[Records drawn from a dataset]
= Beginning of Section =

(* ===== verification/PgBatch.v ===== *)
(** * The PostgreSQL batch statements

    Models the table access of [adapters/inbox/pgsql/batch.go]: set-based
    statements over [unnest]ed columns, one statement per counter table.
    Module [PgBatchRefine] proves that they satisfy the laws of [BatchBackend]. *)
From S2P Require Import Prelude GoStrings Errors Ident Batch Inbox InboxSQL TerminalState.
From S2P Require Import InboxBatch.
Import Stdlib.Strings.String.
Open Scope string_scope.
Open Scope Z_scope.
Open Scope tx_scope.

Module PgBatch.

(** ** Columns *)
Definition column : Type := string * string * Fingerprint.

Definition batchGroupColumns (groups : list batchGroup) : list column :=
  List.map (fun g => (bk_Source (g_key g), MessageID_String (bk_MessageID (g_key g)),
    it_Fingerprint (match g_matching g with
                    | p :: _ => bp_item p
                    | [] => first_item (g_entries g)
                    end))) groups.

Definition batchAttemptColumns (groups : list batchGroup) : list column :=
  List.map (fun g => let item := batchGroupRepresentative g in
    (bk_Source (g_key g), MessageID_String (bk_MessageID (g_key g)),
     AttemptFingerprint (it_Key item) (it_Fingerprint item))) groups.

(** [groups[0].entries[0].item.Key.ConsumerID] *)
Definition consumer_of (groups : list batchGroup) : string :=
  match groups with
  | g :: _ => k_ConsumerID (it_Key (first_item (g_entries g)))
  | [] => ""
  end.

Definition scannedBatchKey (source messageID : string) : result error BatchItemKey :=
  match ParseMessageID messageID with
  | Err e => Err (EFmt "inbox/pgsql: parse stored batch message ID" [e])
  | Ok parsed => Ok {| bk_Source := source; bk_MessageID := parsed |}
  end.

Record batchStoredIdentity := { si_fingerprint : Fingerprint; si_completed : option Time }.

(** ** Statements *)
Section Statements.
Context {B : Type}.
Implicit Types (d : DB B).

Definition sql_insertBatchIdentities (consumer : string) (cols : list column) (now : Time) d
  : DB B * unit :=
  (fold_left (fun d '(s, m, fp) => (sql_insertIdentity (consumer, s, m) fp now d).1) cols d, tt).

(** The join of the identities with the requested keys. *)
Definition sql_lockBatchIdentities (consumer : string) (cols : list column) d
  : list (string * string * (Fingerprint * option Time)) :=
  omap (fun '(s, m, _) => option_map (fun row => (s, m, row)) (sql_readIdentity (consumer, s, m) d)) cols.

Definition sql_readBatchAttempts (generated : bool) (consumer : string) (cols : list column) d
  : list (string * string * (Z * bool * string)) :=
  omap (fun '(s, m, fp) => option_map (fun row => (s, m, row))
    (if generated then sql_readAttemptGeneration (consumer, s, m) fp d
     else sql_readAttempt (consumer, s, m) d)) cols.

(** [INSERT ... ON CONFLICT DO UPDATE SET attempts = current.attempts + 1
    RETURNING attempts], one row *)
Definition sql_upsertAttempt (generated : bool) (k : idkey) (fp : Fingerprint) (now : Time) d : DB B * Z :=
  if generated then
    let c := match generations d !! (k, fp) with Some c => bump now c | None => fresh_counter 1 now end in
    (set_generations (<[(k, fp) := c]> (generations d)) d, c_attempts c)
  else
    let r := match attempts d !! k with
             | Some r => {| a_fingerprint := a_fingerprint r; a_counter := bump now (a_counter r) |}
             | None => {| a_fingerprint := fp; a_counter := fresh_counter 1 now |}
             end in
    (set_attempts (<[k := r]> (attempts d)) d, c_attempts (a_counter r)).

Fixpoint sql_upsertAttempts (generated : bool) (consumer : string) (cols : list column) (now : Time) d
  : DB B * list (string * string * Z) :=
  match cols with
  | [] => (d, [])
  | (s, m, fp) :: r =>
      let '(d, n) := sql_upsertAttempt generated (consumer, s, m) fp now d in
      let '(d, rows) := sql_upsertAttempts generated consumer r now d in
      (d, (s, m, n) :: rows)
  end.

Definition sql_markBatchComplete (consumer : string) (cols : list column) (now : Time) d : DB B * unit :=
  (fold_left (fun d '(s, m, _) => (sql_markComplete now (consumer, s, m) d).1) cols d, tt).

Definition sql_markBatchTerminal (generated : bool) (consumer : string) (cols : list column)
  (now : Time) d : DB B * unit :=
  (fold_left (fun d '(s, m, fp) =>
     if generated then (sql_markTerminalGeneration now (consumer, s, m) fp d).1
     else (sql_markTerminal now (consumer, s, m) d).1) cols d, tt).
End Statements.

(** ** Scanning rows into maps *)
Fixpoint scan_identities (rows : list (string * string * (Fingerprint * option Time)))
  (acc : gmap BatchItemKey batchStoredIdentity) : result error (gmap BatchItemKey batchStoredIdentity) :=
  match rows with
  | [] => Ok acc
  | (s, m, (fp, at_)) :: r =>
      (do key <- scannedBatchKey s m;
       scan_identities r (<[key := {| si_fingerprint := fp; si_completed := at_ |}]> acc))%go
  end.

Fixpoint scan_attempts (rows : list (string * string * (Z * bool * string)))
  (acc : gmap BatchItemKey batchAttemptState) : result error (gmap BatchItemKey batchAttemptState) :=
  match rows with
  | [] => Ok acc
  | (s, m, (attempts, terminal, kind)) :: r =>
      (guard negb (attempts <? 0) else ENew "inbox/pgsql: invalid stored batch attempt";
       do key <- scannedBatchKey s m;
       scan_attempts r (<[key := {| bs_kind := kind; bs_attempt := attempts;
                                    bs_terminal := terminal |}]> acc))%go
  end.
Lemma Prune_bounded_witness :
  exists removed, op_db (Store_Prune 1000 10 (perform_all trace0 db0) env0)
    = remove_identities removed (perform_all trace0 db0).
Proof.
  destruct (Prune_bounded 1000 10 (perform_all trace0 db0) env0) as (removed & Hr & _).
  - apply perform_all_ok; [|apply empty_db_ok]. eapply Forall_impl; [apply trace0_ok|]. by intros ? [].
  - apply leb_total.
  - exists removed. exact Hr.
Defined.

Lemma PruneTerminal_confirmed_only_witness :
  db_ok (op_db (Store_PruneTerminalAttempts false 1000 10 db3 env0)).
Proof. apply (PruneTerminal_confirmed_only 1000 10 db3 env0), db3_ok. Defined.

Lemma handoff_protocol_witness :
  let r := Store_ProcessAttempt key0 fp0 3 (Some h_bad) db3 (quiet env0) in
  op_err (Store_ConfirmTerminalHandoff false key0 fp0 (op_db r) (quiet env0)) = None.
Proof.
  destruct db3_row as (i & Hi & Hf & _ & Hn). apply String.eqb_eq in Hf.
  destruct (handoff_protocol key0 fp0 3 h_bad db3 env0 i 1000 (op0_ok 3 h_bad ltac:(lia)) ltac:(lia)
    key0_valid db3_ok db3_closed Hi Hf Hn) as (_ & _ & Hc & _).
  exact Hc.
Defined.
End Witnesses.
Lemma leaders_nodup d : NoDup (List.map item_key (leaders items maxAttempts d)).
Proof using Hok.
  unfold leaders. rewrite map_map.
  assert (forall e, e ∈ filter (fun e => leader items maxAttempts d e = true) (entries items) ->
    e ∈ entries items /\ leader items maxAttempts d e = true) as Hall by (intros e; rewrite list_elem_of_filter; tauto).
  pose proof (sorted_filter index_lt (fun e => leader items maxAttempts d e = true) _ (entries_sorted items)) as Hs.
  induction Hs as [|e l Hs IH Hlt]; [apply NoDup_nil_2|]. simpl. apply NoDup_cons.
  split; [|apply IH; intros; apply Hall; by right].
  intros (e' & Hk & Hin)%list_elem_of_In%in_map_iff. apply list_elem_of_In in Hin.
  destruct (Hall e (list_elem_of_here _ _)) as [He Hle]. destruct (Hall e' ltac:(by right)) as [He' Hle'].
  rewrite Forall_forall in Hlt. specialize (Hlt e' Hin). unfold leader in Hle, Hle'.
  apply andb_prop in Hle as [Ha%bool_decide_eq_true _], Hle' as [Ha'%bool_decide_eq_true Hr%negb_true_iff].
  assert (bp_item e' = bp_item e) as Heq.
  { apply (same_message items Hok maxAttempts d); [by apply entry_item..|done| |]; congruence. }
  assert (repeated items e' = true) as Hr'; [|congruence]. apply repeated_iff.
  exists (bp_index e), (bp_item e). rewrite Heq. split_and!; [done|by apply elem_entries|done..].
Qed.

(** ** What a committed batch completes *)
Lemma completed_same k d d' : same_at k d d' -> completed k d = completed k d'.
Proof using. intros [Hi _ _ _]. unfold completed. by rewrite Hi. Qed.

Lemma rows_completed errs d d' k : rows_ok d -> batch_rows items maxAttempts errs d d' ->
  completed k d' = true <-> completed k d = true \/
    exists it, it ∈ leaders items maxAttempts d /\ key_id (it_Key it) = k /\ errs (item_key it) = None.
Proof using Hok.
  intros Hd Hr. setoid_rewrite leaders_active. split.
  - intros Hc. destruct (rows_cases errs d d' k Hr) as [Hs|(it & w & Hin & <- & Hs & Hsame)].
    { left. by rewrite <- (completed_same k d' d Hs). }
    rewrite (completed_same _ _ _ Hsame) in Hc. apply list_elem_of_lookup in Hin as (i & Hi).
    pose proof (outcome_singly errs d {| bp_index := i; bp_item := it |} w Hd Hs) as (He & _). cbv zeta in He. simpl in He.
    destruct (spec_ProcessAttempt_effect (it_Key it) (it_Fingerprint it) maxAttempts
      (fun b => (b, errs (item_key it))) d w) as [[[_ Hk] _]|((Hc0 & _ & _ & Hh) & Hnone & _)].
    + left. by rewrite <- Hk.
    + right. exists it. split_and!; [by eapply list_elem_of_lookup_2| |done|congruence].
      rewrite Hnone in He. unfold spec_outcome in He. cbv zeta in He. simpl in He. unfold status_of in He, Hs |- *.
      rewrite Hc0 in He, Hs |- *. destruct (negb _); [done|].
      destruct (state_of _ _ d) as [[[n flag] kind]|]; [|done]. destruct (flag || _); [done|]. by destruct ((_ <=? n) || _).
  - assert (forall it, it ∈ items -> status_of items maxAttempts d it <> Conflict -> exists w,
      completed (key_id (it_Key it)) d' = completed (key_id (it_Key it)) (op_db (spec_ProcessAttempt (it_Key it) (it_Fingerprint it) maxAttempts
                 (fun b => (b, errs (item_key it))) d w))) as Hdel.
    { intros it Hin Hs. destruct (proj1 Hr it Hin Hs) as [w Hw]. exists w. by apply completed_same. }
    intros [Hc|(it & [Hin Hs] & <- & Herr)].
    + destruct (rows_cases errs d d' k Hr) as [Hs|(it & w & Hin & <- & Hs & Hsame)].
      { by rewrite (completed_same k d' d Hs). }
      rewrite (completed_same _ _ _ Hsame).
      destruct (spec_ProcessAttempt_effect (it_Key it) (it_Fingerprint it) maxAttempts
        (fun b => (b, errs (item_key it))) d w) as [[[_ Hk] _]|((Hc0 & _) & _)]; [by rewrite Hk|congruence].
    + destruct (Hdel it Hin) as [w ->]; [congruence|]. apply list_elem_of_lookup in Hin as (i & Hi).
      pose proof (outcome_singly errs d {| bp_index := i; bp_item := it |} w Hd) as (He & _); [simpl; congruence|].
      cbv zeta in He. simpl in He.
      assert (o_Err (spec_outcome items maxAttempts errs d {| bp_index := i; bp_item := it |}) = None) as Hnone.
      { unfold spec_outcome. simpl. by rewrite Hs, Herr. }
      rewrite Hnone in He. symmetry in He.
      destruct (spec_ProcessAttempt_effect (it_Key it) (it_Fingerprint it) maxAttempts
        (fun b => (b, errs (item_key it))) d w) as [[_ [[e He']|(Hc0 & _)]]|((_ & Hc1 & _) & _)]; [congruence| |done].
      unfold status_of in Hs. rewrite Hc0 in Hs. by destruct (negb _).
Qed.
End Outside.
(* ===== verification/Route.v ===== *)
(** * Deliveries, routes and dynamic values

    Models [route.go], the executors and the synchronous route of [local.go], the
    contexts of [message.go], [nilInterface]'s values as options and [payloadAs] of
    [builder.go], and the observer set of [observer.go].

    Host code (handlers, observers, loggers, codecs) acts on an arbitrary state [B]
    and a call takes the state and returns it.  A value of a Go type is its
    dynamic type with an element of an arbitrary set; the nil interface is [None].
    The in-process bus is third-party code: the class [GoBus] states that it either
    calls the executor once or refuses. *)
From S2P Require Import Prelude GoStrings Errors Ident Envelope Middleware Delivery.
Import Stdlib.Strings.String.
Import Envelope.
Open Scope string_scope.
Open Scope Z_scope.

Module Route.

(** ** Types and values *)
Class GoTypes := {
  rtype : Type;
  rtype_eq_dec :: EqDecision rtype;
  is_interface : rtype -> bool;
  implements : rtype -> rtype -> bool;       (** the dynamic type has the methods of the interface *)
  carrier : Type }.

Definition any `{!GoTypes} : Type := option (rtype * carrier).

(** What the type checker knows of a value of static type [T]. *)
Definition has_type `{!GoTypes} (T : rtype) (v : any) : bool :=
  match v with
  | None => is_interface T
  | Some (D, _) => if is_interface T then implements D T else bool_decide (D = T)
  end.

(** [payloadAs[T]]: the type assertion [payload.(T)]; a nil payload is the zero
    value of an interface type only. *)
Definition payloadAs `{!GoTypes} (T : rtype) (payload : any) : option any :=
  match payload with
  | None => if is_interface T then Some None else None
  | Some (D, v) =>
      if (if is_interface T then implements D T else bool_decide (D = T)) then Some (Some (D, v)) else None
  end.

Lemma payloadAs_typed `{!GoTypes} T v : payloadAs T v = if has_type T v then Some v else None.
Proof. by destruct v as [[D x]|]. Qed.

(** ** Contexts *)
Class GoContext (C : Type) := {
  MetadataFromContext : C -> option Metadata;
  contextWithMetadata : C -> Metadata -> C;
  metadata_with c m : MetadataFromContext (contextWithMetadata c m) = Some m }.

(** ** Receipts *)
Definition ReceiptState := string.
Definition ReceiptCompleted : ReceiptState := "completed".
Definition ReceiptAccepted : ReceiptState := "accepted".
Definition ReceiptStaged : ReceiptState := "staged".
Definition ReceiptBrokerConfirmed : ReceiptState := "broker_confirmed".
Definition ReceiptNoop : ReceiptState := "noop".

Record Receipt := { rc_MessageID : MessageID; rc_Route : string; rc_State : ReceiptState; rc_At : Time }.
Definition Receipt0 : Receipt := {| rc_MessageID := zeroID; rc_Route := ""; rc_State := ""; rc_At := 0 |}.

(** ** Observers *)
Definition OperationDeliver : string := "deliver".
Definition OperationExpire : string := "expire".
Definition OperationQuery : string := "query".

Record Observation := {
  o_Operation : string; o_MessageID : MessageID; o_Kind : Kind; o_Name : string; o_SchemaVersion : Z;
  o_Route : string; o_HandlerID : string; o_State : ReceiptState; o_StartedAt : Time; o_Duration : Duration;
  o_Err : option error }.

Inductive LogLevel : Set := LogDebug | LogInfo | LogWarn | LogError.
Record LogAttr := { la_Key : string; la_Value : string }.

Section Routes.
Context {B C : Type} `{!GoTypes, !GoContext C, !EnvelopeJSON}.

(** A call of host code that may panic: the panic is recovered, its effects
    stay. *)
Definition Observer : Type := C -> Observation -> B -> B * option string.
Definition Logger : Type := C -> LogLevel -> string -> list LogAttr -> B -> B * option string.

Definition safeLog (ctx : C) (logger : option Logger) (level : LogLevel) (message : string) (attrs : list LogAttr) (b : B) : B :=
  match logger with None => b | Some log => (log ctx level message attrs b).1 end.

Definition callObserver (ctx : C) (logger : option Logger) (observer : Observer) (o : Observation) (b : B) : B :=
  let '(b, recovered) := observer ctx o b in
  match recovered with
  | None => b
  | Some _ =>
      safeLog ctx logger LogError "messenger observer panicked"
        ({| la_Key := "operation"; la_Value := o_Operation o |}
         :: (if MessageID_IsZero (o_MessageID o) then [] else [{| la_Key := "message_id"; la_Value := MessageID_String (o_MessageID o) |}])
         ++ [{| la_Key := "observer_panic"; la_Value := "true" |}])%list b
  end.

Record observerSet := { os_logger : option Logger; os_observers : list Observer }.
Definition newObserverSet (logger : option Logger) (observers : list Observer) : option observerSet :=
  match observers with [] => None | _ => Some {| os_logger := logger; os_observers := observers |} end.
Definition observe (ctx : C) (observer : option observerSet) (o : Observation) (b : B) : B :=
  match observer with
  | None => b
  | Some set => fold_left (fun b observer => callObserver ctx (os_logger set) observer o b) (os_observers set) b
  end.

(** ** Deliveries *)
(** [MarshalEnvelope] encodes once and keeps the answer; codecs are functions, so
    the answer is computed when asked. *)
Record delivery := {
  dl_onExpire : option (C -> error -> B -> B);
  dl_metadata : Metadata;
  dl_encode : result error (string * DataEncoding);
  dl_invoke : option (C -> B -> B * option error);
  dl_handlers : Z }.

Definition Delivery_MarshalEnvelope (d : delivery) : result error string :=
  match dl_encode d with
  | Err err => Err (EFmt "messenger: encode" [err])
  | Ok (data, encoding) => MarshalEnvelope (dl_metadata d) data encoding
  end.
Definition Delivery_Fingerprint (d : delivery) : result error string :=
  match Delivery_MarshalEnvelope d with Err err => Err err | Ok data => Ok (EnvelopeFingerprint data) end.
Definition Delivery_Invoke (d : delivery) (ctx : option C) (b : B) : B * option error :=
  match ctx, dl_invoke d with
  | Some ctx, Some invoke => invoke (contextWithMetadata ctx (dl_metadata d)) b
  | _, _ => (b, Some (wrapS ErrInvalidMessage "invalid delivery invocation"))
  end.
Definition reportExpiry (d : delivery) (ctx : C) (err : error) (b : B) : B :=
  match dl_onExpire d with None => b | Some f => f ctx err b end.

Definition expired (m : Metadata) (now : Time) : bool := negb (IsZero (md_ExpiresAt m)) && negb (After (md_ExpiresAt m) now).

Definition validateImmediateTiming (m : Metadata) (now : Time) : option error :=
  if expired m (UTC now) then Permanent (Some (ESentinel ErrMessageExpired))
  else if negb (IsZero (md_NotBefore m)) && After (md_NotBefore m) (UTC now)
  then Some (EFmt "local routes cannot schedule delivery" [ESentinel ErrUnsupportedCapability; ESentinel ErrMessageNotReady])
  else None.

(** ** Routes *)
Record Service := { sv_pointer : option Z }.      (** the address of a pointer, zero for nil *)

Record Route := {
  rt_Name : string;
  rt_nilPointer : bool;
  rt_Deliver : option C -> option delivery -> B -> B * (Receipt * option error);
  rt_DeliverBatch : option (C -> list delivery -> B -> B * (list Receipt * option error));   (** [BatchRoute] *)
  rt_localRoute : bool;                                                                      (** [localRoute] *)
  rt_ManagedService : option (string * option Service) }.                                    (** [ServiceProvider] *)

Record localQueryResult := { qr_value : any; qr_expectedOutputType : option rtype; qr_present : bool }.
Definition localQueryResult0 : localQueryResult := {| qr_value := None; qr_expectedOutputType := None; qr_present := false |}.
Record localQueryCall := { lq_metadata : Metadata; lq_invoke : option (C -> B -> B * (localQueryResult * option error)) }.

Record LocalQueryRoute := {
  lr_Name : string;
  lr_nilPointer : bool;
  lr_query : option C -> localQueryCall -> B -> B * (localQueryResult * option error);
  lr_ManagedService : option (string * option Service) }.

(** ** Executors *)
(** [time.Now] is a reading of the state. *)
Context (timeNow : B -> B * Time).

Definition localCallExecutor (call : delivery) (ctx : C) (b : B) : B * option error :=
  let m := dl_metadata call in
  let '(b, now) := if IsZero (md_ExpiresAt m) then (b, 0) else timeNow b in
  if expired m now then
    let err := EPermanent (ESentinel ErrMessageExpired) in
    (reportExpiry call ctx err b, Some err)
  else Delivery_Invoke call (Some ctx) b.

(** [&localQueryInvocationError{err}]: no other error has this label. *)
Definition localQueryInvocationError (err : error) : error := EFmt "localQueryInvocationError" [err].
Definition as_invocation (e : error) : option error :=
  match e with
  | EFmt label [err] => if String.eqb label "localQueryInvocationError" then Some err else None
  | _ => None
  end.
Definition unwrapLocalQueryInvocationError (err : option error) : bool * option error :=
  match err ≫= errors_as as_invocation with
  | Some e => (true, Some e)
  | None => (false, err)
  end.

Definition localQueryCallExecutor (call : localQueryCall) (ctx : C) (b : B) : B * (localQueryResult * option error) :=
  match lq_invoke call with
  | None => (b, (localQueryResult0, Some (wrapS ErrInvalidMessage "empty local query call")))
  | Some invoke =>
      let '(b, (result, err)) := invoke (contextWithMetadata ctx (lq_metadata call)) b in
      match err with
      | Some err => (b, (result, Some (localQueryInvocationError err)))
      | None => (b, (result, None))
      end
  end.

(** ** The bus *)
Class GoBus := {
  Dispatch : (C -> B -> B * option error) -> C -> B -> B * option error;
  DispatchResult : (C -> B -> B * (localQueryResult * option error)) -> C -> B -> B * (localQueryResult * option error);
  dispatch_once exec c b :
    Dispatch exec c b = exec c b \/ exists err, Dispatch exec c b = (b, Some err);
  dispatch_result_once exec c b :
    DispatchResult exec c b = exec c b \/
    exists err, DispatchResult exec c b = (b, (localQueryResult0, Some err)) /\ errors_as as_invocation err = None }.
Context `{!GoBus}.

Definition local_sync : string := "local.sync".

Definition LocalSync_Deliver (ctx : option C) (d : option delivery) (b : B) : B * (Receipt * option error) :=
  match ctx, d with
  | Some ctx, Some d =>
      let m := dl_metadata d in
      let '(b, now) := timeNow b in
      match validateImmediateTiming m now with
      | Some err => (b, (Receipt0, Some err))
      | None =>
          let receipt state at_ := {| rc_MessageID := md_ID m; rc_Route := local_sync; rc_State := state; rc_At := UTC at_ |} in
          if String.eqb (md_Kind m) KindEvent && (dl_handlers d =? 0) then
            let '(b, now) := timeNow b in (b, (receipt ReceiptNoop now, None))
          else
            let '(b, err) := Dispatch (localCallExecutor d) ctx b in
            match err with
            | Some err => (b, (Receipt0, Some err))
            | None => let '(b, now) := timeNow b in (b, (receipt ReceiptCompleted now, None))
            end
      end
  | _, _ => (b, (Receipt0, Some (wrapS ErrInvalidMessage "local sync delivery")))
  end.

Definition LocalSync_query (ctx : option C) (call : localQueryCall) (b : B) : B * (localQueryResult * option error) :=
  match ctx, lq_invoke call with
  | Some ctx, Some _ =>
      let '(b, (result, err)) := DispatchResult (localQueryCallExecutor call) ctx b in
      (b, (result, (unwrapLocalQueryInvocationError err).2))
  | _, _ => (b, (localQueryResult0, Some (wrapS ErrInvalidMessage "local sync query")))
  end.

Definition NewLocalSyncRoute : Route :=
  {| rt_Name := local_sync; rt_nilPointer := false; rt_Deliver := LocalSync_Deliver; rt_DeliverBatch := None;
     rt_localRoute := true; rt_ManagedService := None |}.
Definition NewLocalSyncQueryRoute : LocalQueryRoute :=
  {| lr_Name := local_sync; lr_nilPointer := false; lr_query := LocalSync_query; lr_ManagedService := None |}.
End Routes.
Arguments delivery : clear implicits.
Arguments Route : clear implicits.
Arguments localQueryCall B C {_}.
Arguments LocalQueryRoute B C {_}.
Arguments Observer : clear implicits.
Arguments Logger : clear implicits.
Arguments observerSet : clear implicits.
Arguments GoBus B C {_}.
End Route.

= End of Section =

**Exercise requirements:** The string "Hnone" marks the lines to copy; report each of them from the data above.

**Task output:**
      (fun b => (b, errs (item_key it))) d w) as [[[_ Hk] _]|((Hc0 & _ & _ & Hh) & Hnone & _)].
      rewrite Hnone in He. unfold spec_outcome in He. cbv zeta in He. simpl in He. unfold status_of in He, Hs |- *.
      assert (o_Err (spec_outcome items maxAttempts errs d {| bp_index := i; bp_item := it |}) = None) as Hnone.
      rewrite Hnone in He. symmetry in He.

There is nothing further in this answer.